FIG. 2 is a system diagram showing the overall configuration of the present invention.

FIG. 3 shows the HC desorption starting temperature T1 and the HC desorption amount M of the present invention.
1 is a flow chart showing a routine for determining 1 and desorption required time t1.

FIG. 4 is a flowchart showing a routine of HC adsorption / desorption processing of the present invention.

FIG. 5 is a flowchart showing a routine for determining a control valve opening degree of an exhaust passage.

FIG. 6 is a system diagram showing the overall configuration of another embodiment of the present invention.

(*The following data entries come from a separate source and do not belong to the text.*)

(** X3.  No command clears the class filter: after any input the filter
    is the one the detector had or a non-empty list, so a filter once set is
    never back to none. *)
Theorem class_filter_never_cleared `{External} (input : list stdin_read)
    (self : VisionDetector) :
  (target_classes (listen_stdin input self) = target_classes self \/
   exists l, l <> [] /\ target_classes (listen_stdin input self) = Some l) /\
  (target_classes self <> None ->
   target_classes (listen_stdin input self) <> None).
Proof.
  assert (Main : forall input self,
             target_classes (listen_stdin input self) = target_classes self \/
             exists l, l <> [] /\
                       target_classes (listen_stdin input self) = Some l).
  { clear input self. intro input.
    induction input as [|r input IH]; intro self; simpl.
    - now left.
    - destruct r as [l|]; [|now left].
      pose proof (on_line_effect l self) as E.
      destruct (on_line l self) as [self' [|]]; simpl in E.
      + destruct (IH self') as [Same|New]; [|now right].
        rewrite Same.
        destruct E as [->|[->|[[v ->]|(l' & N & ->)]]]; simpl; auto.
        right. now exists l'.
      + destruct E as [->|[->|[[v ->]|(l' & N & ->)]]]; simpl; auto.
        right. now exists l'. }
  split; [apply Main|].
  intros Set0 E. destruct (Main input self) as [Same|(l & _ & New)];
    congruence.
Qed.

Lemma class_filter_never_cleared_witness :
  target_classes
    (listen_stdin [Line "CLASSES:"; Line "CLASSES:none"; Line "CLASSES:,"]
                  (set_target_classes (Some [0]) fresh))
  <> None.
Proof.
  apply (class_filter_never_cleared (H := collaborators)). discriminate.
Defined.

(** X4.  Processing a frame, whether it returns or raises, never writes
    what the listener owns: the threshold, the class filter, [running], the
    image size and the stream address are as before. *)
Theorem process_frame_keeps_parameters `{External} (fr : Frame)
    (clk : Clock) (self : VisionDetector) :
  conf (snd (process_frame fr clk self)) = conf self /\
  target_classes (snd (process_frame fr clk self)) = target_classes self /\
  running (snd (process_frame fr clk self)) = running self /\
  imgsz (snd (process_frame fr clk self)) = imgsz self /\
  rtsp_url (snd (process_frame fr clk self)) = rtsp_url self.
Proof.
  rewrite process_frame_unfold.
  destruct (predict fr _ _ _) as [results|e1]; [|simpl; auto].
  destruct (compute_motion fr self) as [[mot|e2] self1] eqn:C.
  - apply compute_motion_inv in C. destruct C as (_ & -> & _).
    destruct (mapM _ _) as [dets|e3]; [|simpl; auto].
    destruct (instantaneous_fps _) as [inst|e4]; simpl; auto.
  - apply compute_motion_raise in C. subst. simpl. auto.
Qed.

(** ** Motion score *)

Lemma intensity_inj (a b : Byte.byte) : intensity a = intensity b -> a = b.
Proof.
  unfold intensity. intro E. apply N2Z.inj in E.
  pose proof (Byte.of_to_N a) as A. pose proof (Byte.of_to_N b) as B.
  rewrite E in A. congruence.
Qed.

Lemma total_zero (f : nat -> Z) (l : list nat) :
  (forall i, 0 <= f i) ->
  (total (map f l) = 0 <-> forall i, In i l -> f i = 0).
Proof.
  intro P. induction l as [|a l IH]; simpl.
  - split; [intros _ i []|reflexivity].
  - assert (T : 0 <= total (map f l)).
    { clear IH. induction l as [|b l IHl]; simpl; [lia|].
      specialize (P b). lia. }
    split.
    + intros E i [->|I].
      * specialize (P i). lia.
      * apply IH; [|exact I]. specialize (P a). lia.
    + intro Z0. rewrite (Z0 a) by now left.
      apply IH. intros i I. apply Z0. now right.
Qed.

Lemma mean_abs_difference_zero (a b : GrayImage) :
  (rows a * cols a)%nat <> O ->
  ((mean_abs_difference a b == 0)%Q <->
   forall i, (i < rows a * cols a)%nat -> px a i = px b i).
Proof.
  intro N. unfold mean_abs_difference, np_mean.
  set (f := fun i => Z.abs (intensity (px a i) - intensity (px b i))).
  rewrite length_map, length_seq.
  assert (P : forall i, 0 <= f i) by (intro i; unfold f; lia).
  pose proof (total_zero f (seq 0 (rows a * cols a)) P) as T.
  set (n := (rows a * cols a)%nat) in *.
  assert (Np : ~ (inject_Z (Z.of_nat n) == 0)%Q).
  { unfold Qeq. simpl. lia. }
  set (t := total (map f (seq 0 n))) in *.
  assert (Q0 : (inject_Z t / inject_Z (Z.of_nat n) / 255 == 0)%Q <-> t = 0).
  { split.
    - intro E.
      assert (E1 : (inject_Z t == 0)%Q).
      { setoid_replace (inject_Z t)
          with (inject_Z t / inject_Z (Z.of_nat n) / 255
                * (255 * inject_Z (Z.of_nat n)))%Q by (field; exact Np).
        rewrite E. ring. }
      unfold Qeq in E1. simpl in E1. lia.
    - intros ->. unfold Qdiv. ring. }
  rewrite Q0, T. split.
  - intros Z0 i L. apply intensity_inj.
    assert (F : f i = 0) by (apply Z0, in_seq; lia).
    unfold f in F. lia.
  - intros Same i I. apply in_seq in I. unfold f.
    rewrite (Same i) by lia. lia.
Qed.

Lemma mean_abs_difference_sym (a b : GrayImage) :
  rows a = rows b -> cols a = cols b ->
  mean_abs_difference a b = mean_abs_difference b a.
Proof.
  intros R C. unfold mean_abs_difference. rewrite R, C.
  f_equal. f_equal. apply map_ext. intro i. lia.
Qed.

FIG. 7 is a HC desorption starting temperature T1 according to another embodiment of the present invention.
5 is a flowchart showing a routine for determining the amount of desorption of HC M1 and the time required for desorption t1.

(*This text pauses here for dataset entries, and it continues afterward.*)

(** * funk_svd_mod.fast_methods

    A shallow embedding of [src/funk_svd_mod/fast_methods.py]: the
    initialiser, the SGD epoch with its cosine-gated fairness projection
    on item factors, and the validation metrics.

    Numbers.  The kernels compute on float64.  The embedding is written
    once over an interface of scalar operations ([Scalar]) and is used at
    two instances: [float] (the kernel's binary64 numbers, on which every
    definition evaluates) and [R] (exact arithmetic, for the algebraic
    statements).  Nothing is assumed of the operations, so a statement
    proved over [Scalar] holds for both.

    Division.  Every kernel is decorated with a bare [@njit], whose
    division follows Python: a zero divisor raises [ZeroDivisionError]
    (numba's default [error_model='python']).  This is the [/] the kernels
    write themselves, the one of [_run_epoch]; the division inside
    [ndarray.mean] is the library's and does not test its divisor.

    Libraries.  numpy and numba are not part of the repository.  What the
    kernels call of them is modelled as numba runs it: [np.zeros] and
    [np.random.normal] (the allocation with its limits, then the zeros or
    the variates of a generator that is handed in), [ndarray.sum] and
    [np.dot] (one accumulator, in index order; a BLAS may associate the
    terms differently), [ndarray.mean] and [np.random.shuffle].

    Indexing.  An index [i] with [-len <= i < 0] addresses [len + i], as in
    Python; any other index outside [0, len) is modelled as [IndexError]
    (compiled without bounds checks the access is undefined).

    Rows.  A row of [X] is kept after the conversions of its first line,
    [int(X[i, 0]), int(X[i, 1]), X[i, 2]]: two integers and a scalar. *)

From Corelib Require Uint63Axioms.
From Stdlib Require Import ZArith Reals Lra Lia PrimFloat.
From stdpp Require Import base option list gmap.
Record sys_state := mkSys {
  sys_ps1 : option string;
      (** [str(sys.ps1)], [None] when the attribute is missing *)
  sys_ps2 : option string;
  sys_stderr : option exn;
      (** what [sys.stderr.write(data)] raises: [None] for a stream that
          takes the data *)
  sys_excepthook : hook;
  sys_input : option string
      (** the error [input(prompt)] raises before its prompt is out, as
          [RuntimeError: input(): lost sys.stdin] when a standard stream is
          [None]: [None] when the prompt gets written *)
}.

Definition ps1 : string := ">>> ".
Definition ps2 : string := "... ".

(** The attributes as [interact] finds or sets them when it starts. *)
Definition sys_default : sys_state :=
  mkSys (Some ps1) (Some ps2) None DefaultHook None.

(** ** The world *)

(** [rlcompleter.Completer]: the instance attributes *)
Record Completer := mkCompleter {
  use_main_ns : bool;
  namespace : loc;
  matches : list string
}.

(** The calls and signals of one run, oldest first. *)
Inductive event :=
  | EImport (name : string)
  | EGlobals
  | ELocals
  | EUpdate (dst src : loc)
  | ENewCompleter (ns : loc)
  | ESetCompleter (ns : loc)
  | EPrint (s : string)
  | EParseAndBind (s : string)
  | ENewConsole (locals : loc)
  | EInteract (locals : loc)
  | EWrite (s : string)
  | EPrompt (p : string)
  | EEOFError
  | EInterrupt
  | EExec (source : string) (locals : loc)
  | EStdout (s : string)
  | ERaised (e : exn)
      (** the executed statement raised [e] *)
  | EFailed (e : exn)
      (** [e] was raised outside the executed statements: by an import,
          the compiler, [input()], a read of [sys.ps1] or [sys.ps2], a
          write to [sys.stderr] or [sys.excepthook] *)
  | EExcepthook (e : exn)
      (** the replacement of [sys.excepthook] was called for [e] *)
  | EInsertText (s : string)
  | ERedisplay.

Record world := mkWorld {
  w_heap : heap;
  rl_completer : option Completer;
  rl_bindings : list string;
  trace : list event
}.

Definition log (ev : event) (w : world) : world :=
  mkWorld (w_heap w) (rl_completer w) (rl_bindings w) (trace w ++ [ev]).

Definition with_heap (h : heap) (w : world) : world :=
  mkWorld h (rl_completer w) (rl_bindings w) (trace w).

(** ** The monad of the script *)

Inductive outcome (A : Type) :=
  | Ok (a : A) (w : world)
  | Raise (e : exn) (w : world)
  | Blocked (w : world).
      (** the run waits for input that has not arrived yet *)
Arguments Ok {A} a w.
Arguments Raise {A} e w.
Arguments Blocked {A} w.

Definition M (A : Type) := world -> outcome A.

#[global] Instance M_ret : MRet M := fun A a w => Ok a w.

#[global] Instance M_bind : MBind M := fun A B f m w =>
  match m w with
  | Ok a w' => f a w'
  | Raise e w' => Raise e w'
  | Blocked w' => Blocked w'
  end.

Definition raise {A} (e : exn) : M A := fun w => Raise e w.

(** The run stops here until more input arrives. *)
Definition block {A} : M A := fun w => Blocked w.

Definition emit (ev : event) : M unit := fun w => Ok tt (log ev w).

(** An exception raised outside the executed statements. *)
Definition fail {A} (e : exn) : M A := fun w => Raise e (log (EFailed e) w).

(** [try: body except KeyboardInterrupt: handler] *)
Definition except_KeyboardInterrupt {A} (body handler : M A) : M A := fun w =>
  match body w with
  | Raise KeyboardInterrupt w' => handler w'
  | r => r
  end.

Definition final {A} (r : outcome A) : world :=
  match r with Ok _ w | Raise _ w | Blocked w => w end.

(** ** Names, dictionaries and readline: the primitives the script calls *)

(** The frame that executes the script: [globals()] and [locals()].  For a
    script run as a module the two are one and the same dictionary. *)
Record frame := mkFrame { f_globals : loc; f_locals : loc }.

Definition module_frame (g : loc) : frame := mkFrame g g.

Definition nl : string := String (ascii_of_nat 10) "".
Definition tab : string := String (ascii_of_nat 9) "".
Definition dq : string := String (ascii_of_nat 34) "".

Definition get_dict (l : loc) : M dict := fun w =>
  match w_heap w !! l with
  | Some d => Ok d w
  | None => Raise (Error "SystemError: no such object") w
  end.

Definition put_dict (l : loc) (d : dict) : M unit := fun w =>
  Ok tt (with_heap (<[l:=d]> (w_heap w)) w).

(** [dst.update(src)]; CPython returns at once when both are one object *)
Definition update (dst src : value) : M unit :=
  match dst, src with
  | VDict a, VDict b =>
      emit (EUpdate a b);;
      if decide (a = b) then mret tt
      else d ← get_dict a; s ← get_dict b; put_dict a (dict_merge d s)
  | _, _ => raise (Error "TypeError: not a dictionary")
  end.

Definition print (s : string) : M unit := emit (EPrint s).

(** [readline.set_completer(c.complete)] *)
Definition set_completer (c : Completer) : M unit := fun w =>
  Ok tt (log (ESetCompleter (namespace c))
           (mkWorld (w_heap w) (Some c) (rl_bindings w) (trace w))).

(** [readline.parse_and_bind(s)] *)
Definition parse_and_bind (s : string) : M unit := fun w =>
  Ok tt (log (EParseAndBind s)
           (mkWorld (w_heap w) (rl_completer w) (rl_bindings w ++ [s]) (trace w))).

(** What [input(prompt)] meets once it has written the prompt. *)
Inductive input :=
  | Line (s : string)
  | EOF
  | Interrupt
  | Failure (e : exn).
      (** an exception other than [EOFError] and [KeyboardInterrupt], as
          the read of a closed standard input gives *)

(** The result of [exec(code, locals)]: the heap it leaves, what it wrote
    to standard output and the exception it raised, if any. *)
Record executed := mkExecuted {
  x_heap : heap;
  x_stdout : list string;
  x_exn : option exn
}.

(** A code object, as what executing it in a namespace does. *)
Definition code := loc -> heap -> executed.

(** The result of [codeop.compile_command(source)]. *)
Inductive compiled :=
  | Incomplete
  | Invalid (diag : string)
      (** it raised [OverflowError], [SyntaxError] or [ValueError] *)
  | Code (c : code)
  | Crash (e : exn).
      (** it raised another exception, as [RecursionError] or
          [MemoryError] on a deeply nested source *)

(** [code.InteractiveConsole]: the instance attributes *)
Record InteractiveConsole := mkConsole {
  locals : loc;
  filename : string;
  buffer : list string
}.

(** The exit message of [interact]. *)
Definition exitmsg : string := "now exiting InteractiveConsole..." +:+ nl.

(** The modules the script imports, in the order of its lines 1 to 4. *)
Definition modules : list string := ["code"; "readline"; "rlcompleter"; "sys"].

Definition ModuleNotFoundError (name : string) : exn :=
  Error ("ModuleNotFoundError: No module named '" +:+ name +:+ "'").

Section Python.

(** The interpreter the script runs on. *)
Variable available : string -> bool.
Variable sys_attr : heap -> sys_state.
Variable builtins : dict.
Variable main_ns : loc.
Variable sys_version : string.
Variable compile_command : string -> compiled.
Variable attr_matches : heap -> loc -> string -> list string.

Variable fr : frame.

(** [NAME = v] at the top level of the script *)
Definition store_name (name : string) (v : value) : M unit :=
  d ← get_dict (f_locals fr); put_dict (f_locals fr) (dict_set name v d).

(** A name read at the top level: locals, then globals, then builtins *)
Definition load_name (name : string) : M value :=
  l ← get_dict (f_locals fr);
  match dict_get name l with
  | Some v => mret v
  | None =>
      g ← get_dict (f_globals fr);
      match dict_get name g with
      | Some v => mret v
      | None =>
          match dict_get name builtins with
          | Some v => mret v
          | None => raise (Error ("NameError: name '" +:+ name +:+ "' is not defined"))
          end
      end
  end.

(** [import name] *)
Definition import (name : string) : M unit :=
  emit (EImport name);;
  if available name then store_name name (VModule name)
  else fail (ModuleNotFoundError name).

Definition globals : M value := emit EGlobals;; mret (VDict (f_globals fr)).
Definition locals_ : M value := emit ELocals;; mret (VDict (f_locals fr)).

(** [rlcompleter.Completer(namespace)]: a namespace given is kept by
    reference, none given means [__main__.__dict__] at completion time *)
Definition Completer_init (ns : value) : M Completer :=
  match ns with
  | VDict l => emit (ENewCompleter l);; mret (mkCompleter false l [])
  | VNone => emit (ENewCompleter main_ns);; mret (mkCompleter true main_ns [])
  | _ => raise (Error "TypeError: namespace must be a dictionary")
  end.

(** [code.InteractiveConsole(locals)]; without an argument the console
    gets a dictionary of its own *)
Definition InteractiveConsole_init (ns : value) : M InteractiveConsole :=
  match ns with
  | VDict l => emit (ENewConsole l);; mret (mkConsole l "<console>" [])
  | VNone => fun w =>
      let l := fresh (dom (w_heap w)) in
      (put_dict l [("__name__", VStr "__console__"); ("__doc__", VNone)];;
       emit (ENewConsole l);; mret (mkConsole l "<console>" [])) w
  | _ => raise (Error "TypeError: locals must be a dictionary")
  end.

(** *** rlcompleter.Completer *)

(** [keyword.kwlist] and [keyword.softkwlist] *)
Definition kwlist : list string :=
  ["False"; "None"; "True"; "and"; "as"; "assert"; "async"; "await";
   "break"; "class"; "continue"; "def"; "del"; "elif"; "else"; "except";
   "finally"; "for"; "from"; "global"; "if"; "import"; "in"; "is";
   "lambda"; "nonlocal"; "not"; "or"; "pass"; "raise"; "return"; "try";
   "while"; "with"; "yield"].
Definition softkwlist : list string := ["_"; "case"; "match"].

(** [word[:n] == text] with [n = len(text)] *)
Definition matches_text (text word : string) : bool :=
  String.eqb (String.substring 0 (String.length text) word) text.

Definition callable_postfix (val : value) (word : string) : string :=
  if callable val then
    let word := word +:+ "(" in
    match val with
    | VCallable (Some O) => word +:+ ")"
    | _ => word
    end
  else word.

(** The body of the loop over the keywords; the accumulator is
    [(matches, seen)]. *)
Definition keyword_step (text : string)
    (acc : list string * list string) (word : string)
    : list string * list string :=
  if matches_text text word then
    let word' :=
      if mem word ["finally"; "try"] then word +:+ ":"
      else if mem word ["False"; "None"; "True"; "break"; "continue";
                        "pass"; "else"; "_"] then word
      else word +:+ " " in
    (acc.1 ++ [word'], word :: acc.2)
  else acc.

(** The body of the loop over the items of a namespace. *)
Definition nspace_step (text : string)
    (acc : list string * list string) (item : string * value)
    : list string * list string :=
  if matches_text text item.1 && negb (mem item.1 acc.2) then
    (acc.1 ++ [callable_postfix item.2 item.1], item.1 :: acc.2)
  else acc.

FIG. 8 is an explanatory diagram for explaining a relationship between an exhaust temperature and a conversion rate of a catalyst for explaining a conventional example.

[Explanation of symbols]

 11 engine 13 exhaust passage 13a main passage 14 bypass passage 15 adsorbent 16 on-off valve 17 control unit 19a pre-three-way catalyst 19b main three-way catalyst 20a, b exhaust temperature sensor 21a, b oxygen sensor 22 exhaust temperature sensor

─────────────────────────────────────────────────── ─── Continuation of the front page (51) Int.Cl. ⁵ Identification number Office reference number FI technical display location F02D 41/14 310 K 8011-3G 45/00 314 R 7536-3G

Claims (4)

[Claims] 1. An exhaust gas purification catalyst is provided in an exhaust gas passage of an engine, and a part of an exhaust gas passage upstream of the exhaust gas purification catalyst is connected in parallel with a main passage and unburned HC in the exhaust gas. And an exhaust flow rate ratio control means for controlling an exhaust flow rate ratio between the main passage and the bypass passage, the bypass passage having an adsorbent having a function of adsorbing at a low temperature and desorbing at a high temperature. In an exhaust gas purification apparatus for an internal combustion engine, the deterioration degree detection means for detecting the deterioration degree of the exhaust gas purification catalyst, the operating state detection means for detecting the operating state of the engine, and the exhaust temperature detection for detecting the temperature state of the exhaust gas. Means, and exhaust flow rate ratio setting means for setting the exhaust flow rate ratio according to the operating state of the engine based on conditions including the degree of deterioration and exhaust temperature, the exhaust flow rate ratio set by the exhaust flow rate ratio setting means The above-mentioned elimination as Exhaust purifying apparatus for an internal combustion engine is characterized in that so as to control the flow ratio controller. 2. The exhaust gas flow rate ratio setting means, according to the deterioration degree of the exhaust gas purification catalyst obtained by the deterioration degree detecting means, the desorption start catalyst temperature of the HC adsorbed by the adsorbent per unit time. The HC desorption amount is set, and the exhaust flow rate ratio is set based on the unit desorption amount and the time for maintaining the set exhaust flow rate ratio is obtained.
The exhaust gas purification device for an internal combustion engine according to claim 1, wherein the exhaust gas flow ratio is controlled to be maintained at the set value for a predetermined time at a temperature equal to or higher than the desorption start catalyst temperature. 3. The deterioration degree detecting means is means for detecting the deterioration degree of the exhaust gas purification catalyst based on the ratio of the fluctuation cycle of the air-fuel ratio detection values at the upstream inlet portion and the downstream outlet portion of the exhaust gas purification catalyst. An exhaust emission control device for an internal combustion engine according to claim 1. 4. The internal combustion engine according to claim 1, wherein the deterioration degree detecting means is a means for detecting a deterioration degree of the exhaust gas purification catalyst based on exhaust gas temperatures at an upstream inlet portion and a downstream outlet portion of the exhaust gas purification catalyst. Exhaust purification device.